**TRY IT**
Your task is to copy the lines of the data below from the line holding "eapply outcome_then with (R := fun (down" through the line holding "apply orb_true_iff in", inclusive, exactly and with nothing added.

────────────────────

Ltac verdict := cbn; split_and!; try done; try (by intros []).
Lemma rollback_spec n0 current data e n1 :
  is_restart_error e -> is_uncertain e = false ->
  n_config n1 = Some data -> n_last_good n1 = match current with Some b => Some b | None => n_last_good n0 end ->
  n_applied n1 = n_applied n0 -> grown is_service n0 n1 ->
  O (eq n1) (rollbackToLastGoodConfig initSystem openrc_script attempts oracle e (bool_decide (is_Some current)))
    (fun r n => exists e', r = Ok e' /\ aftermath n0 current data e' n /\ n_applied n = n_applied n0 /\ grown is_service n0 n
       /\ ~ is_restart_error e' /\ (match e' with RolledBack _ => came_up n | _ => True end)).
Proof.
  intros He Hu Hc Hg Ha Hl. unfold rollbackToLastGoodConfig. destruct current as [b|].
  2:{ rewrite bool_decide_false by (by intros [? ?]). apply outcome_ret. intros n <-. exists (NoPrevious e). verdict. }
  rewrite bool_decide_true by done. cbn [negb].
  eapply outcome_then with (R := fun x n => n = n1 /\ (x = None \/ x = Some b)).
  { unfold read. eapply outcome_then with (R := fun _ => eq n1); [by apply outcome_ask|]. intros a.
    eapply outcome_then with (R := fun x n => n = n1 /\ x = n1); [by apply outcome_get; intros n <-|]. intros x.
    apply outcome_ret. intros n [-> ->]. split; [done|]. rewrite Hg. destruct (a_ok a); [by right|by left]. }
  intros [lg|]; [|apply outcome_ret; intros n [-> _]; exists (LastGoodUnreadable e); verdict].
  eapply outcome_then with (R := fun w n => match w with Ok _ => n = set_config n1 (Some b) | Err _ => n = n1 end).
  { eapply outcome_weaken; [exact (fun w Hw => Hw)| |apply outcome_attempt, (file_write_spec _ _ _ (fun r n => match r with Ok _ => n = set_config n1 (Some b) | Err _ => n = n1 end))].
    - intros [[x|x]|x] n Hx; [exact Hx|exact Hx|destruct Hx].
    - intros n [-> [Heq|[= ->]]]; done.
    - by intros n [-> _]. }
  intros [[]|x]; [|apply outcome_ret; intros n ->; exists (RestoreFailed e); verdict].
  eapply outcome_then with (R := fun r n => restarted (set_config n1 (Some b)) n /\ match r with Ok _ => n_loaded n = Some b /\ came_up n | Err _ => True end).
  { eapply outcome_weaken; [| |apply outcome_attempt, (restart_spec (set_config n1 (Some b)))].
    - by intros n ->.
    - intros [r|x] n; [|done]. intros [Hrs Hr]. split; [done|]. destruct r; [exact Hr|done]. }
  intros [[]|x]; apply outcome_ret; intros n [[[Fc Fg _ Fa _] Hlog] Hr].
  - exists (RolledBack e). cbn in Fa, Fc. verdict; cbn; [by destruct Hr as [-> _]|congruence|by eapply grown_trans|by destruct Hr].
  - exists (RollbackRestartFailed e). cbn in Fa, Fc. verdict; cbn; [congruence|by eapply grown_trans].
Qed.

(** The service's last observation is [came_up]; only reports follow. *)
Definition verified (hash : string) (n : node) : Prop := exists n', came_up n' /\ reported hash n' n.

(** The outcome of a cycle with new bytes, for a node that stays up. *)
Definition replaced (n0 : node) (current : option string) (response : ConfigResponse) (r : result CycleError unit) (n : node) : Prop :=
  match r with
  | Ok _ => n_config n = Some (cr_Data response) /\ n_loaded n = Some (cr_Data response) /\ verified (cr_Hash response) n
            /\ (n_applied n = n_applied n0 \/ n_applied n = cr_Hash response)
            /\ grown (fun e => is_service e \/ is_report (cr_Hash response) e) n0 n
  | Err e => n_applied n = n_applied n0 /\ grown is_quiet n0 n /\ aftermath n0 current (cr_Data response) e n
             /\ match e with RolledBack _ => exists n', came_up n' /\ (n = n' \/ exists h, n = logged (EvApply "failed" h) n') | _ => True end
  end.

Lemma replace_spec n0 current response :
  initialSync = false ->
  match current with Some b => n_config n0 = Some b | None => True end ->
  O (eq n0) (replace initSystem openrc_script initialSync attempts oracle response current) (replaced n0 current response).
Proof.
  intros Hsync Hcur. unfold replace. set (data := cr_Data response).
  (* the candidate *)
  set (C := fun n => n_config n = n_config n0 /\ n_last_good n = n_last_good n0 /\ n_applied n = n_applied n0 /\ n_loaded n = n_loaded n0 /\ n_log n = n_log n0).
  assert (Hquiet : forall n, n_log n = n_log n0 -> grown is_quiet n0 n) by (intros n Hn; exists []; by rewrite app_nil_r).
  eapply outcome_then with (R := fun _ => C).
  { apply file_write_spec; intros n <-; [done|]. cbn. split_and!; try done. by apply Hquiet. }
  intros _. eapply outcome_then with (R := fun _ => C); [by apply outcome_ask|]. intros check.
  eapply outcome_then with (R := fun _ => C); [by apply outcome_modify|]. intros _.
  apply outcome_case; intros _.
  { apply (fail_reported response CheckFailed C).
    - intros n (H1 & H2 & H3 & H4 & H5). cbn. split_and!; try done. by apply Hquiet.
    - intros n h (H1 & H2 & H3 & H4 & H5). cbn. split_and!; try done. exists [EvApply "failed" h]. cbn. rewrite H5. split; [done|by apply Forall_singleton]. }
  (* the last good one *)
  set (G := prepared n0 current).
  eapply outcome_then with (R := fun _ => G).
  { destruct current as [b|].
    - apply file_write_spec; intros n (H1 & H2 & H3 & H4 & H5); [by split_and!|]. cbn. split_and!; try done. by apply Hquiet.
    - apply outcome_ret. intros n (H1 & H2 & H3 & H4 & H5). by split_and!. }
  intros _. set (S := swapped n0 current data).
  eapply outcome_then with (R := fun _ => S).
  { apply file_write_spec; intros n (H1 & H2 & H3 & H4 & H5); [by split|]. cbn. split_and!; try done. by apply Hquiet. }
  intros _.
  eapply outcome_then with (R := fun r n => exists n1, S n1 /\ restarted n1 n /\ match r with
     | Ok _ => n_loaded n = n_config n1 /\ came_up n | Err e => is_restart_error e end).
  { eapply outcome_weaken; [exact (fun w Hw => Hw)| |apply outcome_attempt, (outcome_from S); intros n1 _; apply restart_spec].
    intros [r|x] n; [|done]. intros (n1 & Hn1 & Hrs & Hr). exists n1. split_and!; [done..|]. destruct r; [done|by destruct Hr]. }
  intros [[]|e].
  - unfold finishConfigCycle. rewrite Hsync. intros [n k] (n1 & [Hc Hg Ha Hl Hlog] & [Hf Hgr] & Hld & Hup).
    pose proof (report_spec response n (n, k) (reported_refl _ n)) as Hr.
    destruct (reportRuntimeState oracle response (n, k)) as [r [n' k']]. destruct Hr as [-> Hrep]. cbn in *.
    unfold data in Hc. destruct Hf as [Fc Fg _ Fa _]. pose proof Hrep as [Rc Rg Rl Ra Rlog]. split_and!; [congruence|congruence|by exists n|destruct Ra; [left|right]; congruence|].
    assert (Hgr' : grown is_service n0 n) by (destruct Hgr as (l & E & F); exists l; split; [congruence|done]).
    eapply grown_trans; [eapply grown_weaken; [|exact Hgr']|eapply grown_weaken; [|exact Rlog]]; intros; [by left|by right].
  - set (E := fun n => is_restart_error e /\ n_config n = Some data
        /\ n_last_good n = match current with Some b => Some b | None => n_last_good n0 end /\ n_applied n = n_applied n0 /\ grown is_service n0 n).
    assert (HE : forall n, (exists n1, S n1 /\ restarted n1 n /\ is_restart_error e) -> E n).
    { intros n (n1 & [Hc Hg Ha Hl Hlog] & [[Fc Fg _ Fa _] Hgr] & He). split_and!; [done|congruence|congruence|congruence|].
      destruct Hgr as (l & E1 & F1). exists l. split; [congruence|done]. }
    eapply outcome_then with (R := fun (d : bool) n => E n /\ (is_uncertain e = true -> d = true)).
    { apply outcome_case; intros Hu; [apply outcome_ret; intros n Hn; by split; [apply HE|]|].
      eapply outcome_weaken; [| |apply (outcome_done E)]; [exact HE|]. intros [b|x] n [Hn Hr]; [split; [done|by rewrite Hu]|done]. }
    intros [|].
    + apply outcome_fail. intros n [(He & Hc & Hg & Ha & Hgr) _]. cbn. split_and!; [done| | |by destruct e].
      * eapply grown_weaken; [|exact Hgr]. apply service_quiet.
      * destruct e; done.
    + eapply outcome_then with (R := fun e' n => aftermath n0 current data e' n /\ n_applied n = n_applied n0 /\ grown is_service n0 n
        /\ ~ is_restart_error e' /\ (match e' with RolledBack _ => came_up n | _ => True end)).
      { eapply outcome_weaken; [exact (fun w Hw => Hw)| |apply (outcome_from _ _ (fun n1 r n => exists e', r = Ok e' /\ aftermath n0 current data e' n
          /\ n_applied n = n_applied n0 /\ grown is_service n0 n /\ ~ is_restart_error e' /\ (match e' with RolledBack _ => came_up n | _ => True end)))].
        - intros r n (n1 & _ & e' & -> & H'). exact H'.
        - intros n1 [(He & Hc & Hg & Ha & Hgr) Hu]. apply rollback_spec; try done. by destruct (is_uncertain e); [discriminate Hu|]. }
      intros e'. apply fail_reported.
      * intros n (Haft & Ha & Hgr & Hne & Hup). cbn. split_and!; [done| |done|].
        -- eapply grown_weaken; [|exact Hgr]. apply service_quiet.
        -- destruct e'; try done. exists n. by split; [|left].
      * intros n h (Haft & Ha & Hgr & Hne & Hup). cbn. split_and!; [done| | |].
        -- eapply grown_trans; [eapply grown_weaken; [|exact Hgr]; apply service_quiet|]. by eapply grown_one.
        -- by destruct e'.
        -- destruct e'; try done. exists n. split; [done|]. right. by exists h.
Qed.

(** *** Nodes that stop, and bytes that are there already *)
Lemma disabled_spec n0 response :
  O (eq n0) (applyDisabled initSystem openrc_script initialSync oracle response) (fun r n =>
    n_config n = n_config n0 /\ n_last_good n = n_last_good n0 /\ n_applied n = n_applied n0
    /\ grown (fun e => match e with EvRestart | EvApply _ _ => False | _ => True end) n0 n
    /\ match r with
       | Ok _ => n_loaded n = None
           \/ n_loaded n = n_loaded n0 /\ exists s, EvProbe (Some s) ∈ n_log n /\ (s = "inactive"%string \/ s = "failed"%string)
       | Err e => e = StopFailed
       end).
Proof.
  set (F := fun n => n_config n = n_config n0 /\ n_last_good n = n_last_good n0 /\ n_applied n = n_applied n0
    /\ grown (fun e => match e with EvRestart | EvApply _ _ => False | _ => True end) n0 n).
  set (D := fun n => n_loaded n = None \/ n_loaded n = n_loaded n0 /\ exists s, EvProbe (Some s) ∈ n_log n /\ (s = "inactive"%string \/ s = "failed"%string)).
  assert (Hlog : forall e n, (match e with EvRestart | EvApply _ _ => False | _ => True end) -> F n -> F (logged e n)).
  { intros e n He (H1 & H2 & H3 & H4). split_and!; try done. eapply grown_trans; [exact H4|]. by eapply grown_one. }
  assert (HD : forall e n, D n -> D (logged e n)).
  { intros e n [Hn|[Hn (s & Hs & Hor)]]; [by left|right]. split; [done|]. exists s. split; [|done]. cbn. apply elem_of_app. by left. }
  apply (outcome_weaken (eq n0) (eq n0) _ (fun r n => F n /\ match r with Ok _ => D n | Err e => e = StopFailed end)); [done| |].
  { intros r n [(H1 & H2 & H3 & H4) Hr]. by split_and!. }
  unfold applyDisabled.
  eapply outcome_then with (R := fun (down : bool) n => F n /\ if down then D n else n_loaded n = n_loaded n0).
  { unfold singBoxConfirmedDown.
    eapply outcome_then with (R := fun s n => watched n0 n /\ exists l, n_log n = l ++ [EvProbe s]).
    - eapply outcome_weaken; [| |apply (probe_spec n0)]; [intros n <-; apply watched_refl|].
      intros r n (Hn & s & l & -> & Hl). split; [done|by exists l].
    - intros s. apply outcome_ret. intros n [[Hf Hld Hg] (l & Hl)]. destruct Hf. split; [split_and!; try done|].
      + destruct Hg as (l' & E & Fl). exists l'. split; [done|]. eapply Forall_impl; [exact Fl|]. intros [] He; try done; destruct He.
      + destruct (_ || _) eqn:Es; [|done]. right. split; [done|]. rewrite Hl. setoid_rewrite elem_of_app.
        apply orb_true_iff in Es as [->%bool_decide_eq_true| ->%bool_decide_eq_true]; eexists; (split; [right; constructor|auto]). }
  intros down. eapply outcome_then with (R := fun _ n => F n /\ D n).
  { destruct down; [by apply outcome_ret|].
    set (L := fun n => F n /\ n_loaded n = n_loaded n0).
    eapply outcome_then with (R := fun _ => L); [unfold other_report; eapply outcome_then with (R := fun _ => L); [by apply outcome_ask|intros a; by apply outcome_ret]|].
    intros _. eapply outcome_then with (R := fun r n => F n /\ match r with Ok _ => n_loaded n = None | Err e => e = StopFailed end).
    - eapply outcome_weaken; [exact (fun w Hw => Hw)| |apply (outcome_attempt L (stopService oracle)
        (fun r n => F n /\ match r with Ok _ => n_loaded n = None | Err e => e = StopFailed end))].
      { intros [r|x] n Hn; [exact Hn|destruct Hn]. }
      unfold stopService, command. eapply outcome_then with (R := fun a n => F n /\ (a_ok a = true -> n_loaded n = None)).
      + eapply outcome_then with (R := fun _ => L); [by apply outcome_ask|]. intros a.
        eapply outcome_then with (R := fun _ => L); [apply outcome_modify; intros n [Hn Hl]; split; [by apply Hlog|done]|]. intros [].
        eapply outcome_then with (R := fun _ n => F n /\ (a_ok a = true -> n_loaded n = None)); [|intros []; by apply outcome_ret].
        apply outcome_case; intros Ha.
        * apply outcome_modify. intros n [Hn _]. by split.
        * apply outcome_ret. intros n [Hn _]. split; [done|]. intros Ht. by rewrite Ht in Ha.
      + intros a. apply outcome_case; intros Ha; [apply outcome_ret|apply outcome_fail]; intros n [Hn Hl]; split; auto.
    - intros [[]|e]; [apply outcome_ret; intros n [Hn Hl]; by split; [|left]|].
      eapply outcome_then with (R := fun _ n => F n /\ e = StopFailed); [|intros _; apply outcome_fail; by intros n [? ?]].
      unfold post. eapply outcome_then with (R := fun _ n => F n /\ e = StopFailed); [by apply outcome_ask|]. intros a.
      eapply outcome_then with (R := fun _ n => F n /\ e = StopFailed); [apply outcome_modify; intros n [Hn ?]; by split; [apply Hlog|]|].
      intros []. by apply outcome_ret. }
  intros _. apply outcome_case; intros _; [by apply outcome_ret|].
  eapply outcome_then with (R := fun _ n => F n /\ D n).
  { unfold post. eapply outcome_then with (R := fun _ n => F n /\ D n); [by apply outcome_ask|]. intros a.
    eapply outcome_then with (R := fun _ n => F n /\ D n); [apply outcome_modify; intros n [Hn ?]; by split; [apply Hlog|apply HD]|].
    intros []. by apply outcome_ret. }
  intros [|]; [by apply outcome_modify|by apply outcome_ret].
Qed.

────────────────────

**RESPONSE TO THE EXERCISE**
  eapply outcome_then with (R := fun (down : bool) n => F n /\ if down then D n else n_loaded n = n_loaded n0).
  { unfold singBoxConfirmedDown.
    eapply outcome_then with (R := fun s n => watched n0 n /\ exists l, n_log n = l ++ [EvProbe s]).
    - eapply outcome_weaken; [| |apply (probe_spec n0)]; [intros n <-; apply watched_refl|].
      intros r n (Hn & s & l & -> & Hl). split; [done|by exists l].
    - intros s. apply outcome_ret. intros n [[Hf Hld Hg] (l & Hl)]. destruct Hf. split; [split_and!; try done|].
      + destruct Hg as (l' & E & Fl). exists l'. split; [done|]. eapply Forall_impl; [exact Fl|]. intros [] He; try done; destruct He.
      + destruct (_ || _) eqn:Es; [|done]. right. split; [done|]. rewrite Hl. setoid_rewrite elem_of_app.
        apply orb_true_iff in Es as [->%bool_decide_eq_true| ->%bool_decide_eq_true]; eexists; (split; [right; constructor|auto]). }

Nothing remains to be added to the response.